Aim of the task –
Once the line holding "(** A new element: the" is found in the listing below, write it out and each later line exactly, up to and including the one holding "if r =? DICT_OK".

Available data –
════════

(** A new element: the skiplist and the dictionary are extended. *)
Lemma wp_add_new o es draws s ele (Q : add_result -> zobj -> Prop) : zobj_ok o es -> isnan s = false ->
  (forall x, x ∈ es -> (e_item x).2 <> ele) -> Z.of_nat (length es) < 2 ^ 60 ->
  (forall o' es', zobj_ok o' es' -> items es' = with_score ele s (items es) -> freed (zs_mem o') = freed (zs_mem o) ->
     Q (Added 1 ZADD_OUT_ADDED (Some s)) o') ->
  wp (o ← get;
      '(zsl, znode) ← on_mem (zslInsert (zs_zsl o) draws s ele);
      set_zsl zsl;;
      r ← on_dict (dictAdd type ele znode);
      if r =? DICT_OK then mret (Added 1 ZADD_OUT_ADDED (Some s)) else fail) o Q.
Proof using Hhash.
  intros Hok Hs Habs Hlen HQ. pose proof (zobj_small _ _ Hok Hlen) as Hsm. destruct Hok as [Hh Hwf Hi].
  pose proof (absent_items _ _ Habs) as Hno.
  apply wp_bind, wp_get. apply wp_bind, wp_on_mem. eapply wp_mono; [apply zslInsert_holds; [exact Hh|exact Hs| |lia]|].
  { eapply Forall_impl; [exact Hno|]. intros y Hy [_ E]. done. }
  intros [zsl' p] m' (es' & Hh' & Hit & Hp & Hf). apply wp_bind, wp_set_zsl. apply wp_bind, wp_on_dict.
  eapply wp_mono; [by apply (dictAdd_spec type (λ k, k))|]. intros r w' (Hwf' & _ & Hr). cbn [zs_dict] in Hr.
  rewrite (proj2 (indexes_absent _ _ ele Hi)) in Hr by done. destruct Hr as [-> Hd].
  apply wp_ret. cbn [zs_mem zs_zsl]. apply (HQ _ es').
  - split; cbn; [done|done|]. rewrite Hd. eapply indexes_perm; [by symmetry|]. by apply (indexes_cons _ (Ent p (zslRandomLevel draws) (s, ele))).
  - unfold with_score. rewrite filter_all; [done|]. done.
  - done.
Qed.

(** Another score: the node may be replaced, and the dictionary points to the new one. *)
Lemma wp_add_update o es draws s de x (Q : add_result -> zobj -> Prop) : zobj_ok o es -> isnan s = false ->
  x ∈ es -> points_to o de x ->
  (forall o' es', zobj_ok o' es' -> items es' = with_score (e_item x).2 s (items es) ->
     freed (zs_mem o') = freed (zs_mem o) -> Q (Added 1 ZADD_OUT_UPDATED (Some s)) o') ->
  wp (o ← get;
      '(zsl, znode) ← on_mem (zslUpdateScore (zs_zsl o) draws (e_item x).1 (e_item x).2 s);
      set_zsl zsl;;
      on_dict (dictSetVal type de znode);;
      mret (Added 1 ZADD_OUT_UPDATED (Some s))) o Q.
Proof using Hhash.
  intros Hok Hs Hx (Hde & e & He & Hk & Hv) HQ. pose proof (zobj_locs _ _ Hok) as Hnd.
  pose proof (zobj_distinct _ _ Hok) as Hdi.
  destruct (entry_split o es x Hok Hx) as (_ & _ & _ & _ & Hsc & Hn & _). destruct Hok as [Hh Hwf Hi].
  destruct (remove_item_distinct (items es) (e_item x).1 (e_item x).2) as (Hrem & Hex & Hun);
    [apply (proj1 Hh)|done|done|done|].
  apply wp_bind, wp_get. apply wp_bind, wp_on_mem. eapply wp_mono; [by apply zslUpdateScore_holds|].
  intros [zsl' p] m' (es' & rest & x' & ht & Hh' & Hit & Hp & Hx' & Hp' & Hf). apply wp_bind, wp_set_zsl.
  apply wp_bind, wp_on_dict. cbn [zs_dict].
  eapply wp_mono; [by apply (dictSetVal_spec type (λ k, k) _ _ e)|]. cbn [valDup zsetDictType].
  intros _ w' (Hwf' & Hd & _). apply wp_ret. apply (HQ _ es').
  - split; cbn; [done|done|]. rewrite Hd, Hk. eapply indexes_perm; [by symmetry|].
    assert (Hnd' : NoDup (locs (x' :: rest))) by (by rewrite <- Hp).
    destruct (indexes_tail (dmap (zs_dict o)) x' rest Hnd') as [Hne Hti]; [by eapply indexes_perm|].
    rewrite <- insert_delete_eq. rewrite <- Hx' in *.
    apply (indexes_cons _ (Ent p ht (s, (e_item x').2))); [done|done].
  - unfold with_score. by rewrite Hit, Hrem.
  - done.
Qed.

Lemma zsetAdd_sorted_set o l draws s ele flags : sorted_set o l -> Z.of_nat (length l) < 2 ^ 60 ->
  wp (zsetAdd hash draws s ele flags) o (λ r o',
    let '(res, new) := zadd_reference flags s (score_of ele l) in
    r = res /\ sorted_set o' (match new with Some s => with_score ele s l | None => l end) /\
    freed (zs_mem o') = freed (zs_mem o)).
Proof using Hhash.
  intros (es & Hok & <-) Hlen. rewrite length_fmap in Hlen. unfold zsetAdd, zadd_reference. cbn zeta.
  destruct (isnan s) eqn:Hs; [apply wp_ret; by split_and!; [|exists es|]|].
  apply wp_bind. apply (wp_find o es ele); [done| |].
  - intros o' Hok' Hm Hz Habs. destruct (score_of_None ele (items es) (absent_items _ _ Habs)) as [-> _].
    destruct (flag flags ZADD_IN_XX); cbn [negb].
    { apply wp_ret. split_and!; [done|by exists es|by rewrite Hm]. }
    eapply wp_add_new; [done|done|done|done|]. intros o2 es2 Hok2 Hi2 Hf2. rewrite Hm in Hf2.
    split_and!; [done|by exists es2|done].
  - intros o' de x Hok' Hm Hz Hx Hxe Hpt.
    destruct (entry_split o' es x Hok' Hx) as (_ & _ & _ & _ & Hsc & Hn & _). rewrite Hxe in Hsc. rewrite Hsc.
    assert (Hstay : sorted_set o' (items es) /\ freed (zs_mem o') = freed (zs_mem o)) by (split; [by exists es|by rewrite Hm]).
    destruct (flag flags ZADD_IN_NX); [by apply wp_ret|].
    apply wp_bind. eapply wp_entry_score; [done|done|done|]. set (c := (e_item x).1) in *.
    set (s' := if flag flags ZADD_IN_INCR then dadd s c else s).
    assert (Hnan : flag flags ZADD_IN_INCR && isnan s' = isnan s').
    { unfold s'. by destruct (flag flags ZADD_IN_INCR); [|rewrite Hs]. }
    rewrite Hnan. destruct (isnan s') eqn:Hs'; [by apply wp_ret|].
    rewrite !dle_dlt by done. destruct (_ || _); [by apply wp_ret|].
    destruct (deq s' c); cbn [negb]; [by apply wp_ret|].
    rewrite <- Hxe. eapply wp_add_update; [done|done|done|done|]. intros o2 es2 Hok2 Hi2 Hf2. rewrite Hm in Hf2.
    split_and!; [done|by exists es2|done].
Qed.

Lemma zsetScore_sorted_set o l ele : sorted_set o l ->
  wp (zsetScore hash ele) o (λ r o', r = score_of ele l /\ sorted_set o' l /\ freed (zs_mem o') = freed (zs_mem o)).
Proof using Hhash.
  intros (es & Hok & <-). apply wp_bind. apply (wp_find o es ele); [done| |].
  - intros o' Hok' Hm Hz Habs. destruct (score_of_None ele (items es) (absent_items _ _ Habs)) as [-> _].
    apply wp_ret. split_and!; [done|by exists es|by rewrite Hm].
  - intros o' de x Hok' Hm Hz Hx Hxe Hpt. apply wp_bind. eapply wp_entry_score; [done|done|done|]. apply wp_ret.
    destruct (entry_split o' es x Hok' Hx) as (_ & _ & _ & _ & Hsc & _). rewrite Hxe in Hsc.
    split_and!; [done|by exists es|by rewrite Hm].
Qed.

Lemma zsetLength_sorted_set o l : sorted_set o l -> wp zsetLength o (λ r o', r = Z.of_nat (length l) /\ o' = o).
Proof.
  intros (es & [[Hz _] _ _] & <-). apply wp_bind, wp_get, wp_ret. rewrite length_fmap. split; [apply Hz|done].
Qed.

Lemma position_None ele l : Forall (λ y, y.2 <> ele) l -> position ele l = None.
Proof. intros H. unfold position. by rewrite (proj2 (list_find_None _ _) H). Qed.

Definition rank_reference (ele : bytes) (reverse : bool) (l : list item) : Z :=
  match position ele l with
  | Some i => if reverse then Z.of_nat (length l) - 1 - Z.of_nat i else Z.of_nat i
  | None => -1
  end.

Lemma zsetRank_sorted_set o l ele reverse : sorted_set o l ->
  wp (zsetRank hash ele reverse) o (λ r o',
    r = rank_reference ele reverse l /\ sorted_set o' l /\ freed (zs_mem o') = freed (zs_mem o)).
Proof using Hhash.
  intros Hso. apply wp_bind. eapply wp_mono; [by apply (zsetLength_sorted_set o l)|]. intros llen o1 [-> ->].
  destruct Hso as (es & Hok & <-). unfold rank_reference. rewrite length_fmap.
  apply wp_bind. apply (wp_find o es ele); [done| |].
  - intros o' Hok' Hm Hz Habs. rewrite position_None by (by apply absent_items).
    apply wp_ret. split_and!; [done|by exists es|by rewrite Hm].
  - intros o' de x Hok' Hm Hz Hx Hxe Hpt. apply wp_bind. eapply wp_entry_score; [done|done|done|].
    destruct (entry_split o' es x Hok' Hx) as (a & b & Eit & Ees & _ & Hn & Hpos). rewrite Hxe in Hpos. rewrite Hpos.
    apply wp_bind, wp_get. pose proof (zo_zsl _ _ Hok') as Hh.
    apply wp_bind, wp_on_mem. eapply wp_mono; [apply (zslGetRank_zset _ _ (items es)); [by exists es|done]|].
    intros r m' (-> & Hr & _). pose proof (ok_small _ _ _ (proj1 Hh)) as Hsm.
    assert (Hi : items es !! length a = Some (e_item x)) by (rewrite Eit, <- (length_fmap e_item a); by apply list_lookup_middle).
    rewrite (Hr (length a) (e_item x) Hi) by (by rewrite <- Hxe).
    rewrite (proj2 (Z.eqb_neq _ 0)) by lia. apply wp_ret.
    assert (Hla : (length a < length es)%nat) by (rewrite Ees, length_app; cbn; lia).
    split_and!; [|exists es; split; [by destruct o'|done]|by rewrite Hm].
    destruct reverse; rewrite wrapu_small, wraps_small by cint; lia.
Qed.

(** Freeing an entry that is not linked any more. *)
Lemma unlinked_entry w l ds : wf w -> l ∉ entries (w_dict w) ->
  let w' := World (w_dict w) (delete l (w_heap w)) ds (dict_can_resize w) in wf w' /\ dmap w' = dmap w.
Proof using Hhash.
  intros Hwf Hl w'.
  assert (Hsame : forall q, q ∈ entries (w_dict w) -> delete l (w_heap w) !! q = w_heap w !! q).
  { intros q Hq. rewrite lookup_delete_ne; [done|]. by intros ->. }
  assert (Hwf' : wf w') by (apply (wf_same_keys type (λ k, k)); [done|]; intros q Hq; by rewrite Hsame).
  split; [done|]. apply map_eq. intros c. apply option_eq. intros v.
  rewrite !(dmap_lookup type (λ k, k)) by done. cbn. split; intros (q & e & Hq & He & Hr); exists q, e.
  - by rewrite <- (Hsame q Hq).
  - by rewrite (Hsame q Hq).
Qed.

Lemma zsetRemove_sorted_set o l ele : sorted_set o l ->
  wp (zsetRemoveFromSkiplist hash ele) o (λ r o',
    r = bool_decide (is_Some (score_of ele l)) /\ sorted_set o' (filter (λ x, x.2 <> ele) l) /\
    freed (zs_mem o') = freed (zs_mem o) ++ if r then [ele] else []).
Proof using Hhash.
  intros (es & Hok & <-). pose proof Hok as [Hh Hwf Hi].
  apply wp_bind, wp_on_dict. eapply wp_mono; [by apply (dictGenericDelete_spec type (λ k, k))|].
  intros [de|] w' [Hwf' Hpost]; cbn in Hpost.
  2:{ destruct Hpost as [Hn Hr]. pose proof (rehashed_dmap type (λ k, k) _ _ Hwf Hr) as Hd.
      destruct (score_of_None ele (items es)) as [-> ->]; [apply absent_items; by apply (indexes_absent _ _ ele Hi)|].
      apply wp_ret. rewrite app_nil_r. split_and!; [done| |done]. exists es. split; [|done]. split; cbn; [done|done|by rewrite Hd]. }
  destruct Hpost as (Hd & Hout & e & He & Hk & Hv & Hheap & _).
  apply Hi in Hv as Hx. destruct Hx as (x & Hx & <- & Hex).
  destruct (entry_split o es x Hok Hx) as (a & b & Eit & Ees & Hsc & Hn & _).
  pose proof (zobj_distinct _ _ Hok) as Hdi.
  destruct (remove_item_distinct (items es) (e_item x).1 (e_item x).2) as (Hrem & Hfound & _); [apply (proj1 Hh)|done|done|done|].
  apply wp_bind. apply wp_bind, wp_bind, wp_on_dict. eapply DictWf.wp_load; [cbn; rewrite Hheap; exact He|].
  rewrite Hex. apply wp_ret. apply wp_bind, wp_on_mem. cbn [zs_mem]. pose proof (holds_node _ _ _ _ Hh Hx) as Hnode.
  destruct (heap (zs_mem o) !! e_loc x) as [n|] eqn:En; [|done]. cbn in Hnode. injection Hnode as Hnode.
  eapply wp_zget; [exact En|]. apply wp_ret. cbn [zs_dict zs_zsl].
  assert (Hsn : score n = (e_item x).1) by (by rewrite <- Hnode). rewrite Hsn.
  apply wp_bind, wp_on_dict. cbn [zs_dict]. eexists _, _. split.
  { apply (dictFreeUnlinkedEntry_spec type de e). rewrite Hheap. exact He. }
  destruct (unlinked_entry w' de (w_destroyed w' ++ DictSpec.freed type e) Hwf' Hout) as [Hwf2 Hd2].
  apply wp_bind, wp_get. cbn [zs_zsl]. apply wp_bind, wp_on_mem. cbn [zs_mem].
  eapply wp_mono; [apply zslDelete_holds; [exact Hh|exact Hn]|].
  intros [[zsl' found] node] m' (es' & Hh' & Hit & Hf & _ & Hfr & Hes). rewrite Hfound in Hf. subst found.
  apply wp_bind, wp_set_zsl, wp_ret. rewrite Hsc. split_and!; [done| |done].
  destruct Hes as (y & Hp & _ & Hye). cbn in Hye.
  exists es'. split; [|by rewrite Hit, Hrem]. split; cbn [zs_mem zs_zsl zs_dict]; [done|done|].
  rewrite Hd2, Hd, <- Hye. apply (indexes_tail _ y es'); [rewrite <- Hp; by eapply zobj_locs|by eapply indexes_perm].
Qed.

════════

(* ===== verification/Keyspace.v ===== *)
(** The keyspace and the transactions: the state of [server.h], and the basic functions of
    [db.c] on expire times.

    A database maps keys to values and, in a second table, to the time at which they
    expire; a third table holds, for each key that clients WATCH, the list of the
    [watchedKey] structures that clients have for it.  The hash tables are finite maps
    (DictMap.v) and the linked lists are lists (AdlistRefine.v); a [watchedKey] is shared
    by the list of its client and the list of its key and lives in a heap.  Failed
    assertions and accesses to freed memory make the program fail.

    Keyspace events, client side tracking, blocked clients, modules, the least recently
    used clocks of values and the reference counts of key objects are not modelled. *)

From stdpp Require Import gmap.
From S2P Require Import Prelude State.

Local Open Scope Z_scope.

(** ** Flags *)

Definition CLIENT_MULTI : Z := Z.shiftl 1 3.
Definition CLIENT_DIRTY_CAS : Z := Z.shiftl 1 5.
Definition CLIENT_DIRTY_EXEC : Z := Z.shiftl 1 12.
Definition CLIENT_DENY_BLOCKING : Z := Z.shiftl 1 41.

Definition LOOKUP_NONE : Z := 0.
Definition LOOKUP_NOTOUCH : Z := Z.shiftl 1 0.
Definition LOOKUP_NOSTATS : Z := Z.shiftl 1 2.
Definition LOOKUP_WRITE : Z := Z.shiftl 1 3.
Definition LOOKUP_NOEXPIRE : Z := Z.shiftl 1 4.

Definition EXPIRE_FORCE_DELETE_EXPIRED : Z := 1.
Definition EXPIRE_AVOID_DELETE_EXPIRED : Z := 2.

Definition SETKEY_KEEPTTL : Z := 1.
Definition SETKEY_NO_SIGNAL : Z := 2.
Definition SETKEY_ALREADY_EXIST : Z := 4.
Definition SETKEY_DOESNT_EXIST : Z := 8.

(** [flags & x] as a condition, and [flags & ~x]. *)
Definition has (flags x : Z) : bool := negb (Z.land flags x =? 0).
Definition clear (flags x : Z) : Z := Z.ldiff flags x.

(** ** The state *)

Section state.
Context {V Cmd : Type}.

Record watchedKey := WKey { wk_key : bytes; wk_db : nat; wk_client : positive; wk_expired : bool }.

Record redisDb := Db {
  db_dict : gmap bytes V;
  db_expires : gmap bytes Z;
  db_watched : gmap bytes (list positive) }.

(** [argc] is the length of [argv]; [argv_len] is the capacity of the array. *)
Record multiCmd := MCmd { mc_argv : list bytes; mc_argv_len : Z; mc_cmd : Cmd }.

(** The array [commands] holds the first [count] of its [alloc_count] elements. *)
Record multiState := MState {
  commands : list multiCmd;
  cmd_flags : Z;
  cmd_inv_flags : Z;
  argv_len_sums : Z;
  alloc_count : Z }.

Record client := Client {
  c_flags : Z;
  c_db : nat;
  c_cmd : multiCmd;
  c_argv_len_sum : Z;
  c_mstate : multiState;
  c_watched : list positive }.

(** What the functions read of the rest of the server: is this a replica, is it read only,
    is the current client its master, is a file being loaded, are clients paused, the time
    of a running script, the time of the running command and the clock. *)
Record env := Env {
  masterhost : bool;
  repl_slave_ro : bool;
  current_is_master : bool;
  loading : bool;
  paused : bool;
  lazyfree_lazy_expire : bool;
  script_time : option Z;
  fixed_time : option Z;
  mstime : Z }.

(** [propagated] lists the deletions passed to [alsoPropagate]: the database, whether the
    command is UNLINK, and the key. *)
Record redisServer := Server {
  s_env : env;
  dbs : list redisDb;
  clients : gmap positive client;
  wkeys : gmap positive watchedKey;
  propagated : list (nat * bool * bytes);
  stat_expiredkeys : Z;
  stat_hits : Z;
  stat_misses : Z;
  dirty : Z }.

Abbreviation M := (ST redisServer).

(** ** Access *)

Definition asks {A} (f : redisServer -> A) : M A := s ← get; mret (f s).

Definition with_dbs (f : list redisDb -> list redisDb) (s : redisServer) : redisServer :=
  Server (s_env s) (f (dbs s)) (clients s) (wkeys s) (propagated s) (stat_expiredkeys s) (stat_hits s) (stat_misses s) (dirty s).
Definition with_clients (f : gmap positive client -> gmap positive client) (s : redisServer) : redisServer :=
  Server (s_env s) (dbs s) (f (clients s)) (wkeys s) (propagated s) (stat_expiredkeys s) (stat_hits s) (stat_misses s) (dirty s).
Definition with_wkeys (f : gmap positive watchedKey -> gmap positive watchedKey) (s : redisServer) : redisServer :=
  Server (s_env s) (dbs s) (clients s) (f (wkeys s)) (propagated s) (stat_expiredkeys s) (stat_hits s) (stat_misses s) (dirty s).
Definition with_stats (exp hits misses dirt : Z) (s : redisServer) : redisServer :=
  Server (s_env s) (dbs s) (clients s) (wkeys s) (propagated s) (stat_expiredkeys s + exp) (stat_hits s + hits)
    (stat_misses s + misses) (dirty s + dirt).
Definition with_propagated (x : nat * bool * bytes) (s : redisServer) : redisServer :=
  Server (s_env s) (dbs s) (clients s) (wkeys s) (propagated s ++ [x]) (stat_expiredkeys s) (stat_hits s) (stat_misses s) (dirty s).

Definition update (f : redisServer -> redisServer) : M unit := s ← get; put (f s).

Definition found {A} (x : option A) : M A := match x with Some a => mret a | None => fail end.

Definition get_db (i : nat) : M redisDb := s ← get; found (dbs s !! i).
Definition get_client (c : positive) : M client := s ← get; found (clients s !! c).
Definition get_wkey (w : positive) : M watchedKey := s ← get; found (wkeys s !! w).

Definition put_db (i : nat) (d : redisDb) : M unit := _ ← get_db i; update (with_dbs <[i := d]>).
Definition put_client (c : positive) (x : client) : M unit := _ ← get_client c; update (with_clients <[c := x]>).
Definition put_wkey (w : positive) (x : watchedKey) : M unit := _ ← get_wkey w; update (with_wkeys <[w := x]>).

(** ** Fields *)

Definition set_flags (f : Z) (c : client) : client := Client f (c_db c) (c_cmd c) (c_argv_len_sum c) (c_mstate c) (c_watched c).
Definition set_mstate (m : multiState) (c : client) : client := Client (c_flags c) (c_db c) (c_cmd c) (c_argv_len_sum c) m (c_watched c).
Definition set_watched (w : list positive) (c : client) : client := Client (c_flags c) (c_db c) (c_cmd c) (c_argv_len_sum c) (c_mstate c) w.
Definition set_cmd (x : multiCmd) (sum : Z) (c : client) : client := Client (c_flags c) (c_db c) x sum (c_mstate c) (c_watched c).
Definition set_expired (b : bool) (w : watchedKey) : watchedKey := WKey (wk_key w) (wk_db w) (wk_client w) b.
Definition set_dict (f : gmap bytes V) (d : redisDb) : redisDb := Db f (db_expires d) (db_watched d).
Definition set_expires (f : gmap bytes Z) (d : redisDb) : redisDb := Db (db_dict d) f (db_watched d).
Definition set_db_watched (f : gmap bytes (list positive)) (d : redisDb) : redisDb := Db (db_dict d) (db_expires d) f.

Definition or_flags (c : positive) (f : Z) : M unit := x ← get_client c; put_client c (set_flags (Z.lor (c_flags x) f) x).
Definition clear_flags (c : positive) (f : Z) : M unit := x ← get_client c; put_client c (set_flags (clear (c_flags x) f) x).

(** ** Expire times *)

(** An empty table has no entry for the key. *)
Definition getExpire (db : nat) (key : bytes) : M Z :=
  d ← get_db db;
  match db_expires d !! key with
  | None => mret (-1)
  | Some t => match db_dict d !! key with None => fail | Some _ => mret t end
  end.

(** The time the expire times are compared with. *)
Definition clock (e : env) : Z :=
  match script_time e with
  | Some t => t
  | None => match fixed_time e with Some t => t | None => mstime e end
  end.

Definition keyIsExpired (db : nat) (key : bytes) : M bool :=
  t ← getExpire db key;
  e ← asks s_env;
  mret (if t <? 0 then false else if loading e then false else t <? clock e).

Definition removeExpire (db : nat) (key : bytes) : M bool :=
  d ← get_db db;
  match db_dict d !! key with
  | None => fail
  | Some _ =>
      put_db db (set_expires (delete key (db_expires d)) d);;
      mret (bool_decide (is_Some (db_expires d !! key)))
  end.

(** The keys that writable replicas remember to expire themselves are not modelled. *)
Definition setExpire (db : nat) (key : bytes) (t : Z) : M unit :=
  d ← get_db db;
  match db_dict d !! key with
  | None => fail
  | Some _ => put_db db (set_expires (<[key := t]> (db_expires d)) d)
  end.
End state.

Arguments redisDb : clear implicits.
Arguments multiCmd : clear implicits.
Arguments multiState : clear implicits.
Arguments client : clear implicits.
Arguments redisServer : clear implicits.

════════

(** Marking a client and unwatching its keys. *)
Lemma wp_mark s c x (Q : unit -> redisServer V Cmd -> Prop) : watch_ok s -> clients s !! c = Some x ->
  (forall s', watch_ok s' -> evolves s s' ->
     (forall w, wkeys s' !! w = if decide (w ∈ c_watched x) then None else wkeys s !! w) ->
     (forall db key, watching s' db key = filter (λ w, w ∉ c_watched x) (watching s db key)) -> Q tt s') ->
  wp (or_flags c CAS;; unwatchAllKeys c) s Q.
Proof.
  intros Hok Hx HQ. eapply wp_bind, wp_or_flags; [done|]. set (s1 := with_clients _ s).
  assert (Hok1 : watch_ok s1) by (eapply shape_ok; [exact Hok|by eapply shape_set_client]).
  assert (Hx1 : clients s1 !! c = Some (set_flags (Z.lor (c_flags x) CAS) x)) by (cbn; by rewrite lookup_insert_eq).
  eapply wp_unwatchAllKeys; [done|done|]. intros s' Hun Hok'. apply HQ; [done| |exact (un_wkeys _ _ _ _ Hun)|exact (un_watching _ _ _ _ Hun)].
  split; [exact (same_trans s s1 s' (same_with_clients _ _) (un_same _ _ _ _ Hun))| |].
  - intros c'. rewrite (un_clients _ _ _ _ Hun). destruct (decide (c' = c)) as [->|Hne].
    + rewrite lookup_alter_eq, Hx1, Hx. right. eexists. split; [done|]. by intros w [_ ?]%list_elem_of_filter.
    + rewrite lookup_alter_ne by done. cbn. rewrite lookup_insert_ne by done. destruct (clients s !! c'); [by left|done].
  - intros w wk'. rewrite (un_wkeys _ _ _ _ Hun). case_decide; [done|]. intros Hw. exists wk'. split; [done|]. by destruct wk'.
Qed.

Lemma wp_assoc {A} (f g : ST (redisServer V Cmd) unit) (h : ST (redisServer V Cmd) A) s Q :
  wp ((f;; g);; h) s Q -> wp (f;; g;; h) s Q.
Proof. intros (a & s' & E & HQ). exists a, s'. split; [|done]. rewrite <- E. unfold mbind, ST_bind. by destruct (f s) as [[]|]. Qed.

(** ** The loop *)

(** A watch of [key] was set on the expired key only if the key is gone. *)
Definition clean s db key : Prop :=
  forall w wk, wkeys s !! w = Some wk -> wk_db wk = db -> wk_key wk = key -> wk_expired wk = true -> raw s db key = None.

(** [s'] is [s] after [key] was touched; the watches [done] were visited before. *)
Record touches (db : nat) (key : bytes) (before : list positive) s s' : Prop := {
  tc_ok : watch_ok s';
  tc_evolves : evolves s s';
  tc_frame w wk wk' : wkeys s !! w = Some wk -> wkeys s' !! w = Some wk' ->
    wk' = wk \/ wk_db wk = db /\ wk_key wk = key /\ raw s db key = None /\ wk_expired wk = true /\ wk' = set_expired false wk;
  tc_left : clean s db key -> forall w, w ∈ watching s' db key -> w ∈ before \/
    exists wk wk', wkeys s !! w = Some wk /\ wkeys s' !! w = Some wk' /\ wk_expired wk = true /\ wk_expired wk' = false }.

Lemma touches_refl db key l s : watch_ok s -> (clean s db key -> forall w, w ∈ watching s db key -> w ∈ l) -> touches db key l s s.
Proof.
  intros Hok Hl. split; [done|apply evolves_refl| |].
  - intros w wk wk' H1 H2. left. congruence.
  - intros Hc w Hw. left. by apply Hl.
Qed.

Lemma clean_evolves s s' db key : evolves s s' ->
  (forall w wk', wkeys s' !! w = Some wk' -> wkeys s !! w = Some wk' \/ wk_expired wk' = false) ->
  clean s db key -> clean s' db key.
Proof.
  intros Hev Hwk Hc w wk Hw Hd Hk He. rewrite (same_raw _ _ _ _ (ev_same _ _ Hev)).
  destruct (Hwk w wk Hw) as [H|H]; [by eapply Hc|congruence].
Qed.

════════

Answer to this problem –
(** A new element: the skiplist and the dictionary are extended. *)
Lemma wp_add_new o es draws s ele (Q : add_result -> zobj -> Prop) : zobj_ok o es -> isnan s = false ->
  (forall x, x ∈ es -> (e_item x).2 <> ele) -> Z.of_nat (length es) < 2 ^ 60 ->
  (forall o' es', zobj_ok o' es' -> items es' = with_score ele s (items es) -> freed (zs_mem o') = freed (zs_mem o) ->
     Q (Added 1 ZADD_OUT_ADDED (Some s)) o') ->
  wp (o ← get;
      '(zsl, znode) ← on_mem (zslInsert (zs_zsl o) draws s ele);
      set_zsl zsl;;
      r ← on_dict (dictAdd type ele znode);
      if r =? DICT_OK then mret (Added 1 ZADD_OUT_ADDED (Some s)) else fail) o Q.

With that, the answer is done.